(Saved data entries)
(** What the call makes of the payment. *)
Lemma subdispatch_spec st h it sc channels block_number w w' st' evs :
  payment_wf st -> od_get h (transfers st) = Some it ->
  initiator_manager.subdispatch_to_initiatortransfer st h it sc channels block_number w = Ok (st', evs, w') ->
  payment_wf st' /\ transfers_step st st' /\ (forall h', h' <> h -> od_get h' (transfers st') = od_get h' (transfers st)) /\
  Forall (fun ev => exists l, channels !! it_channel_identifier it = Some l /\ transfer_event it (w_heap w l) sc ev) evs.
Proof.
  intros Hwf Hget Hsub.
  destruct (subdispatch_inv _ _ _ _ _ _ _ _ _ _ Hwf Hget Hsub)
    as [(_ & -> & -> & _)|(l & it' & keep & ch & g & Hl & Hrun & _ & ->)].
  { split; [done|]. split; [reflexivity|]. done. }
  apply state_transition_events in Hrun as [Hs Hev].
  assert (Hevs : Forall (fun ev => exists l, channels !! it_channel_identifier it = Some l /\
    transfer_event it (w_heap w l) sc ev) evs).
  { eapply Forall_impl; [exact Hev|]. intros ev He. by exists l. }
  destruct keep; (split; [|split; [|split; [|exact Hevs]]]).
  - by eapply payment_wf_put.
  - by eapply transfers_step_put.
  - intros h' Hne. cbn. by rewrite od_get_set, decide_False.
  - by apply payment_wf_del.
  - by apply transfers_step_del.
  - intros h' Hne. cbn. by rewrite od_get_del_ne.
Qed.

Lemma of_transfer_payment_event heap channels st sc ev :
  of_transfer heap channels st sc ev -> payment_event heap channels (Some st) sc ev.
Proof.
  intros Hev. pose proof Hev as (h & it & l & _ & _ & He).
  destruct ev; try (left; exact I); try (right; by exists st). done.
Qed.

(** A dispatch to the transfer stored under the secret hash of a message. *)
Lemma subdispatch_events st h it sc channels block_number w w' st' evs :
  payment_wf st -> od_get h (transfers st) = Some it ->
  initiator_manager.subdispatch_to_initiatortransfer st h it sc channels block_number w = Ok (st', evs, w') ->
  payment_wf st' /\ transfers_step st st' /\ Forall (payment_event (w_heap w) channels (Some st) sc) evs.
Proof.
  intros Hwf Hget Hrun. destruct (subdispatch_spec _ _ _ _ _ _ _ _ _ _ Hwf Hget Hrun) as (Hwf' & Hs & _ & Hev).
  split; [done|]. split; [done|]. eapply Forall_impl; [exact Hev|]. intros ev (l & Hl & He).
  apply of_transfer_payment_event. by exists h, it, l.
Qed.

(** ** Blocks *)

(** During the loop over the transfers, locks only disappear. *)
Definition shrunk (h0 h : Heap) : Prop :=
  forall l, get_status (h l) = get_status (h0 l) /\
    es_secrethashes_to_lockedlocks (ch_our_state (h l)) ⊆ es_secrethashes_to_lockedlocks (ch_our_state (h0 l)).

Lemma shrunk_insert h0 h l ch :
  shrunk h0 h -> get_status ch = get_status (h l) ->
  es_secrethashes_to_lockedlocks (ch_our_state ch) ⊆ es_secrethashes_to_lockedlocks (ch_our_state (h l)) ->
  shrunk h0 (<[l := ch]> h).
Proof.
  intros Hs Es Hsub l'. destruct (decide (l = l')) as [<-|Hne]; [|by rewrite fn_lookup_insert_ne].
  rewrite fn_lookup_insert. destruct (Hs l) as [E1 E2]. split; [congruence | by etransitivity].
Qed.

Lemma handle_block_shrinks it a ch (prng : Random) it' keep evs ch' prng' :
  initiator.handle_block it a ch prng = Ok (it', keep, evs, ch', prng') ->
  get_status ch' = get_status ch /\
  es_secrethashes_to_lockedlocks (ch_our_state ch') ⊆ es_secrethashes_to_lockedlocks (ch_our_state ch).
Proof.
  unfold initiator.handle_block. cbv zeta. destruct (_ !! _) as [lock|]; [|by intros [= _ _ _ <- _]].
  destruct (ok _ && _); [|by intros [= _ _ _ <- _]].
  intros ([[ch1 evs1] g] & Hsend & [= _ _ _ <- _])%bind_Ok_inv.
  case_bool_decide; [|by injection Hsend as <- _ _].
  apply send_lock_expired_inv in Hsend as [_ [(-> & _)|(bp & msg & _ & _ & _ & _ & ->)]]; [done|].
  split; [done|]. cbn. apply delete_subseteq.
Qed.

Lemma block_event_shrunk it h0 h l a ev :
  shrunk h0 h -> transfer_event it (h l) (SCBlock a) ev -> transfer_event it (h0 l) (SCBlock a) ev.
Proof.
  intros Hs. destruct (Hs l) as [Est Hsub]. destruct ev; cbn; try done; try naive_solver.
  intros (a' & lock & Ea & Ho & Hl & Hrest). exists a', lock. rewrite <- Est. split; [done|]. split; [done|].
  split; [|done]. by eapply lookup_weaken.
Qed.

Lemma subdispatch_to_transfers_spec a channels block_number h0 st0 keys st w w' st' evs :
  payment_wf st -> transfers_step st0 st -> shrunk h0 (w_heap w) -> NoDup keys ->
  (forall h, h ∈ keys -> od_get h (transfers st) = od_get h (transfers st0)) ->
  initiator_manager.subdispatch_to_transfers st keys (SCBlock a) channels block_number w = Ok (st', evs, w') ->
  payment_wf st' /\ transfers_step st0 st' /\ Forall (of_transfer h0 channels st0 (SCBlock a)) evs.
Proof.
  revert st w evs. induction keys as [|h keys IH]; intros st w evs Hwf Hs Hsh Hnd Hkeys;
    cbn [initiator_manager.subdispatch_to_transfers].
  { by intros [= <- <- <-]. }
  apply NoDup_cons in Hnd as [Hh Hnd].
  destruct (od_get h (transfers st)) as [it|] eqn:Hget; [|by intros [[=] _]%lift_inv].
  intros ([st1 evs1] & w1 & Hsub & Hrun)%M_bind_inv.
  apply M_bind_inv in Hrun as ([st2 evs2] & w2 & Hrest & Hrun). injection Hrun as <- <- <-.
  destruct (subdispatch_spec _ _ _ _ _ _ _ _ _ _ Hwf Hget Hsub) as (Hwf1 & Hs1 & Hother & Hev).
  assert (Hsh1 : shrunk h0 (w_heap w1)).
  { destruct (subdispatch_inv _ _ _ _ _ _ _ _ _ _ Hwf Hget Hsub)
      as [(_ & _ & _ & ->)|(l & it' & keep & ch & g & _ & Hb & -> & _)]; [done|].
    apply handle_block_shrinks in Hb as [? ?]. by apply shrunk_insert. }
  destruct (IH st1 w1 evs2) as (Hwf' & Hs' & Hev'); [done | by etransitivity | done | done | | exact Hrest |].
  { intros h' Hin. rewrite Hother by set_solver. apply Hkeys. set_solver. }
  split; [done|]. split; [done|]. apply Forall_app. split; [|done].
  eapply Forall_impl; [exact Hev|]. intros ev (l & Hl & He). exists h, it, l.
  rewrite <- Hkeys by set_solver. split; [done|]. split; [done|]. exact (block_event_shrunk it h0 (w_heap w) l a ev Hsh He).
Qed.
(** ** Starting a transfer *)

Lemma try_new_route_payment_event ad routes d block_number channels (st : option InitiatorPaymentState) sc h0 w w' o evs :
  starts st sc d -> td_secret d = [] \/ sha256_secrethash (td_secret d) = td_secrethash d ->
  (forall l, ch_our_state (w_heap w l) = ch_our_state (h0 l) /\ same_channel (h0 l) (w_heap w l)) ->
  initiator.try_new_route ad routes d block_number w = Ok (o, evs, w') ->
  Forall (payment_event h0 channels st sc) evs /\
  forall it, o = Some it -> transfer_wf it /\ it_transfer_description it = d /\
    it_received_secret_request it = false /\ lock_secrethash (ltu_lock (it_transfer it)) = td_secrethash d.
Proof.
  intros Hst Hsec Hheap [(-> & _ & exceeds & ->)|(it & l & route & mid & amount & -> & Ht)]%try_new_route_inv.
  { split; [|done]. apply Forall_singleton. by left. }
  destruct (route_taken_wf _ _ _ _ _ _ _ _ _ _ _ _ Ht Hsec) as (Hwf & Hd & _ & Hr & Hh).
  split; [|by intros it' [= <-]].
  destruct Ht as [_ (our & Hf) (ch & msg & u & g & Htn & Hsend & _ & -> & ->)]. cbn in Hwf, Hh.
  apply Forall_singleton. right. exists (w_heap w), d. split; [done|]. split; [|done].
  destruct Hf as (limit & (hop & _ & _ & Ha & Hl) & Hle & Hu).
  assert (Hmsg : sm_recipient msg = es_address (ch_partner_state (w_heap w l))).
  { revert Hsend. unfold send_lockedtransfer, create_sendlockedtransfer.
    intros ([[m t] locks] & Hc & [= _ <- _])%bind_Ok_inv.
    apply py_assert_Ok_inv in Hc as [_ Hc]. apply py_assert_Ok_inv in Hc as [_ Hc].
    apply bind_Ok_inv in Hc as (lock & _ & Hc). destruct (compute_locks_with _ _); [|discriminate].
    apply py_assert_Ok_inv in Hc as [_ Hc]. apply bind_Ok_inv in Hc as (bp & _ & Hc).
    by apply bind_Ok_inv in Hc as (t' & _ & [= <- _ _]). }
  apply send_lockedtransfer_copies in Hsend as (msg' & u' & [= <- <-] & E1 & _ & E2 & _ & E3 & E4 & E5).
  exists l, limit. rewrite E2. split_and!; done.
Qed.

Lemma handle_transferreroute_inv st a channels ad block_number w w' st' evs :
  atr_secrethash a = sha256_secrethash (atr_secret a) ->
  initiator_manager.handle_transferreroute st a channels ad block_number w = Ok (st', evs, w') ->
  (st' = st /\ evs = [] /\ w' = w) \/
  exists it l ch meta v cevs msg,
    od_get (lock_secrethash (lts_lock (atr_transfer a))) (transfers st) = Some it /\
    channels !! it_channel_identifier it = Some l /\
    handle_receive_lockedtransfer (w_heap w l) (atr_transfer a) meta = Ok (ch, (v, cevs, msg)) /\
    let w1 := Build_World (<[l := ch]> (w_heap w)) (w_prng w) in
    ((st' = st /\ evs = [] /\ w' = w1) \/
     exists routes d o more, v = true /\ starts (Some st) (SCActionTransferReroute a) d /\
       lock_amount (lts_lock (atr_transfer a)) = lock_amount (ltu_lock (it_transfer it)) /\
       initiator.try_new_route ad routes d block_number w1 = Ok (o, more, w') /\ evs = cevs ++ more /\
       st' = match o with
             | Some it' => initiator_manager.put_transfer (lock_secrethash (ltu_lock (it_transfer it'))) it' st
             | None => st
             end).
Proof.
  intros Ha. unfold initiator_manager.handle_transferreroute. cbv zeta.
  destruct (od_get _ _) as [it|] eqn:Hget; [|intros [= <- <- <-]; by left]. cbn [mbind option_bind].
  destruct (channels !! _) as [l|] eqn:Hl; [|intros [= <- <- <-]; by left].
  intros ([[v cevs] msg] & w1 & (ch & Hrecv & ->)%with_channel_inv & Hrun)%M_bind_inv. right.
  exists it, l, ch. eexists _, v, cevs, msg. do 2 (split; [done|]). split; [exact Hrecv|]. cbv zeta.
  destruct (negb _ || negb _ || negb v) eqn:Hc; [injection Hrun as <- <- <-; by left|]. right.
  apply orb_false_iff in Hc as [Hc Hv%negb_false_iff]. apply orb_false_iff in Hc as [Hlock%negb_false_iff _].
  apply andb_prop in Hlock as [Hlock _]. apply andb_prop in Hlock as [_ Hamount%Z.eqb_eq].
  apply M_bind_inv in Hrun as (heap & w1 & [= <- <-] & Hrun).
  apply M_bind_inv in Hrun as ([o more] & w1 & Htry & Hrun).
  eexists _, _, o, more. split; [done|]. split; [|split; [done|]; split; [|split]].
  2:{ destruct o; injection Hrun as _ _ <-; exact Htry. }
  2:{ by destruct o; injection Hrun as _ <- _. }
  2:{ by destruct o; injection Hrun as <- _ _. }
  exists it. split; [done|]. split; [done|]. split; [done|]. split; [|done]. cbn. rewrite Ha. by destruct (_ && _).
Qed.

Goal of the exercise ::
Where a line of the records has the string "eapply", return that line.

Task solution ::
  { eapply Forall_impl; [exact Hev|]. intros ev He. by exists l. }
  - by eapply payment_wf_put.
  - by eapply transfers_step_put.
  split; [done|]. split; [done|]. eapply Forall_impl; [exact Hev|]. intros ev (l & Hl & He).
  split; [|done]. by eapply lookup_weaken.
  eapply Forall_impl; [exact Hev|]. intros ev (l & Hl & He). exists h, it, l.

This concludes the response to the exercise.